Not quite, because the UserDict is a somewhat weird dict subclass which contains a cache of User wrapper objects that map to the active subset of users in the database. Using in checks if the User object is in the cache, which doesn’t necessarily mean that the user doesn’t exist in the database. Actually attempting to access the user object ensures retrieval from the database.

What I would expect to work but still doesn’t is user = app.users.get(username, None) which doesn’t work because get wasn’t implemented in the users dict. This is just a bug that I found when writing this answer for the first time.

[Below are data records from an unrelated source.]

Lemma C7_witness :
  let data := {| raw_article := None;
                 context := Some {[k_primary_keyword := py "what?"]} |} in
  savable data example_world ∧
  valid_datetime (clock example_world (reads example_world)) ∧
  ∃ resp w',
    save_article data example_world = Ok (resp, w') ∧
    md_path resp =
      py "/home/seo/Desktop/SEO Articles/what?_20261104_090500.md".
Proof.
  intros data.
  assert (Hs : savable data example_world).
  { apply savable_example; [reflexivity|reflexivity|].
    by apply utf8_map_singleton. }
  assert (Hv : valid_datetime (clock example_world (reads example_world)))
    by (unfold valid_datetime; simpl; lia).
  split; [exact Hs|]. split; [exact Hv|].
  destruct (proj2 C7_file_name_derivation data example_world Hs Hv)
    as (resp & w' & Hrun & Hmd & _).
  exists resp, w'. split; [exact Hrun|exact Hmd].
Defined.

(** The question mark of the keyword [what?] is neither a letter nor a
    digit, neither a space nor a slash, and it is in the file name. *)
Lemma C7_counterexample :
  let ctx : gmap pystr pystr := {[k_primary_keyword := py "what?"]} in
  63%N ∈ py "what?" ∧ is_ascii_alnum 63%N = false ∧
  63%N ≠ 32%N ∧ 63%N ≠ 47%N ∧
  safe_kw ctx = py "what?" ∧
  file_base ctx (strftime_stamp example_time) = py "what?_20261104_090500" ∧
  63%N ∈ file_base ctx (strftime_stamp example_time).
Proof.
  intros ctx.
  assert (E : file_base ctx (strftime_stamp example_time)
              = py "what?_20261104_090500") by (by vm_compute).
  split; [by apply list_elem_of_In; vm_compute; tauto|].
  split; [done|]. split; [done|]. split; [done|].
  split; [by vm_compute|]. split; [exact E|].
  rewrite E. apply list_elem_of_In. vm_compute. tauto.
Qed.


(** C8. The record written to the [.json] file by a save that nothing
    refuses is one flat mapping: the union of the fields of the context,
    the six sections and the field [generated_at], whose value is the
    time of writing in ISO 8601 form, its digits being those of the
    clock. When the context uses only its documented keys, every field of
    the context and every section is in the record with its own value,
    and the record holds nothing else. *)
Theorem C8_export_record data w :
  let ctx := default ∅ (context data) in
  savable data w →
  dom ctx ⊆ context_keys →
  valid_datetime (clock w (S (S (reads w)))) →
  ∃ resp w' record stamp,
    save_article data w = Ok (resp, w') ∧
    files w' !! json_path resp = Some (JsonFile record) ∧
    stamp = isoformat (clock w (S (S (reads w)))) ∧
    iso8601_shape stamp ∧
    iso8601_of (clock w (S (S (reads w)))) stamp ∧
    record = sections resp ∪ (ctx ∪ {[k_generated_at := stamp]}) ∧
    dom record = section_names ∪ (dom ctx ∪ {[k_generated_at]}) ∧
    record !! k_generated_at = Some stamp ∧
    (∀ k (v : pystr), ctx !! k = Some v → record !! k = Some v) ∧
    (∀ k (v : pystr), sections resp !! k = Some v → record !! k = Some v) ∧
    (∀ k (v : pystr), record !! k = Some v →
       ctx !! k = Some v ∨ sections resp !! k = Some v ∨
       (k = k_generated_at ∧ v = stamp)).
Proof.
  intros ctx Hsav Hkeys Hvalid.
  destruct (save_article_run data w Hsav)
    as (secs & tt & md & kw & ac & fq & _ & Hdom & _ & _ & _ & _ & _ & Hrun).
  fold ctx in Hrun.
  eexists _, _, _, _. split; [exact Hrun|].
  cbn [json_path files sections].
  split; [apply lookup_insert_eq|]. split; [reflexivity|].
  split; [by apply iso8601_shape_isoformat|].
  split; [by apply iso8601_of_isoformat|].
  split; [reflexivity|].
  assert (Hsec : ∀ k, k ∈ context_keys → secs !! k = None).
  { intros k Hk. apply not_elem_of_dom. rewrite Hdom.
    by apply context_keys_not_sections. }
  assert (Hga1 : secs !! k_generated_at = None).
  { apply not_elem_of_dom. rewrite Hdom.
    apply section_names_not_generated_at. }
  assert (Hga2 : ctx !! k_generated_at = None).
  { apply not_elem_of_dom. intros Hin. apply Hkeys in Hin.
    by apply context_keys_not_sections in Hin as [_ ?]. }
  unfold json_data. split; [|split; [|split; [|split]]].
  - by rewrite !dom_union_L, dom_singleton_L, Hdom.
  - rewrite lookup_union_r by done. rewrite lookup_union_r by done.
    apply lookup_singleton_eq.
  - intros k v Hk. rewrite lookup_union_r.
    + by apply lookup_union_Some_l.
    + apply Hsec, Hkeys, elem_of_dom. by exists v.
  - intros k v Hk. by apply lookup_union_Some_l.
  - intros k v Hk. apply lookup_union_Some_raw in Hk as [Hk|[_ Hk]]; [auto|].
    apply lookup_union_Some_raw in Hk as [Hk|[_ Hk]]; [auto|].
    apply lookup_singleton_Some in Hk as [<- <-]. auto.
Qed.

Lemma C8_witness :
  let ctx : gmap pystr pystr :=
    <[k_primary_keyword := py "tea"]> {[k_tone := py "warm"]} in
  let data := {| raw_article := Some scenario1; context := Some ctx |} in
  savable data example_world ∧
  dom ctx ⊆ context_keys ∧
  valid_datetime (clock example_world (S (S (reads example_world)))) ∧
  ∃ resp w' record,
    save_article data example_world = Ok (resp, w') ∧
    files w' !! json_path resp = Some (JsonFile record) ∧
    record !! k_generated_at = Some (py "2026-11-04T09:05:00.000120") ∧
    record !! k_tone = Some (py "warm").
Proof.
  intros ctx data.
  assert (Hs : savable data example_world).
  { apply savable_example; [reflexivity|reflexivity|].
    apply utf8_map_insert; [done|done|]. by apply utf8_map_singleton. }
  assert (Hk : dom ctx ⊆ context_keys).
  { apply elem_of_subseteq. intros k Hk.
    apply elem_of_dom in Hk as [v Hv]. unfold ctx in Hv.
    apply lookup_insert_Some in Hv as [[<- _]|[_ Hv]]; [by vm_compute|].
    apply lookup_singleton_Some in Hv as [<- _]. by vm_compute. }
  assert (Hv : valid_datetime (clock example_world (S (S (reads example_world)))))
    by (unfold valid_datetime; simpl; lia).
  split; [exact Hs|]. split; [exact Hk|]. split; [exact Hv|].
  destruct (C8_export_record data example_world Hs Hk Hv)
    as (resp & w' & record & stamp & Hrun & Hfile & -> & _ & _ & _ & _ & Hga &
        Hctx & _).
  exists resp, w', record. split; [exact Hrun|]. split; [exact Hfile|].
  split; [exact Hga|]. apply Hctx. by vm_compute.
Defined.

(** C10. A save request whose context lacks [primary_keyword] goes
    through when nothing else refuses it: the files are named
    [article_<timestamp>], and the markdown document begins with its
    title, a line [**Primary Keyword:** ] with nothing after it, and the
    line of the time. A context that lacks [keywords_output] gives a
    document that ends with the heading [## KEYWORD RESEARCH NOTES], the
    text [N/A] and the closing lines. No other key of the context is
    needed. *)
Theorem C10_missing_context_keys data w :
  let ctx := default ∅ (context data) in
  let dir := expanduser_output_dir (userhome w) in
  let stamp := strftime_stamp (clock w (reads w)) in
  let generated := strftime_long (clock w (S (reads w))) in
  savable data w →
  ∃ resp w' md tt mdesc kw ac fq,
    save_article data w = Ok (resp, w') ∧
    files w' !! md_path resp = Some (TextFile md) ∧
    is_Some (files w' !! json_path resp) ∧
    sections resp !! k_title_tag = Some tt ∧
    sections resp !! k_meta_desc = Some mdesc ∧
    sections resp !! k_keywords = Some kw ∧
    sections resp !! k_article_copy = Some ac ∧
    sections resp !! k_faqs = Some fq ∧
    (ctx !! k_primary_keyword = None →
       md_path resp = dir ++ [slash] ++ py "article_" ++ stamp ++ py ".md" ∧
       json_path resp = dir ++ [slash] ++ py "article_" ++ stamp ++ py ".json" ∧
       md = md_template [] generated tt mdesc kw ac fq
              (dict_get ctx k_keywords_output (py "N/A")) ∧
       ∃ rest,
         md = py "# SEO ARTICLE OUTPUT" ++ nl ++ nl ++
              py "**Primary Keyword:** " ++ nl ++
              py "**Generated:** " ++ generated ++ nl ++ rest) ∧
    (ctx !! k_keywords_output = None →
       md = md_template (dict_get ctx k_primary_keyword []) generated
              tt mdesc kw ac fq (py "N/A") ∧
       ∃ front,
         md = front ++
              py "## KEYWORD RESEARCH NOTES" ++ nl ++ nl ++
              py "N/A" ++ nl ++ nl ++
              py "---" ++ nl ++
              py "*Generated by DIAL Agents SEO Article Tool*" ++ nl).
Proof.
  intros ctx dir stamp generated Hsav.
  destruct (save_article_run data w Hsav)
    as (secs & tt & md & kw & ac & fq & _ & _ & H1 & H2 & H3 & H4 & H5 & Hrun).
  fold ctx dir stamp generated in Hrun.
  eexists _, _, _, tt, md, kw, ac, fq. split; [exact Hrun|].
  cbn [md_path json_path files sections].
  split.
  { rewrite lookup_insert_ne by (apply not_eq_sym, md_json_paths_differ).
    apply lookup_insert_eq. }
  split; [by rewrite lookup_insert_eq|].
  do 5 (split; [done|]).
  split.
  - intros Hpk. unfold file_base, safe_kw, dict_get. rewrite Hpk.
    split; [done|]. split; [done|]. split; [done|].
    unfold md_template. eexists. reflexivity.
  - intros Hko.
    assert (Ena : dict_get ctx k_keywords_output (py "N/A") = py "N/A")
      by (unfold dict_get; by rewrite Hko).
    rewrite Ena. split; [done|].
    unfold md_template.
    exists (py "# SEO ARTICLE OUTPUT" ++ nl ++ nl ++
            py "**Primary Keyword:** " ++ dict_get ctx k_primary_keyword [] ++ nl ++
            py "**Generated:** " ++ generated ++ nl ++ nl ++
            py "---" ++ nl ++ nl ++
            py "## SEO META DATA" ++ nl ++ nl ++
            py "**Title Tag:** " ++ tt ++ nl ++ nl ++
            py "**Meta Description:** " ++ md ++ nl ++ nl ++
            py "**Keywords Used:** " ++ kw ++ nl ++ nl ++
            py "---" ++ nl ++ nl ++
            py "## ARTICLE" ++ nl ++ nl ++
            ac ++ nl ++ nl ++
            py "---" ++ nl ++ nl ++
            py "## FREQUENTLY ASKED QUESTIONS" ++ nl ++ nl ++
            fq ++ nl ++ nl ++
            py "---" ++ nl ++ nl).
    by rewrite <- !app_assoc.
Qed.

The KeyError was designed for a real error case

I also don’t think this is quite true. It’s a pretty common pattern to attempt access and catch key errors instead of checking presence and then accessing, which redundantly checks presence again. In dict-like proxy objects, this can mean multiple database accesses. Raising KeyError doesn’t mean a mistake was made, it just means the item isn’t present. get would be the most common way to do this, though, I think, and what I would use after I fix get in the UserDict.

Thank you for the insights!

@minrk and @1kastner, thank you for your responses and insights! @minrk Your information has been super helpful in figuring out how to proceed with writing the authenticator.

I’m happy to open an issue describing my use case, but it may take me a couple of days to find the time.

@minrk I just submitted an issue. Thanks for your help!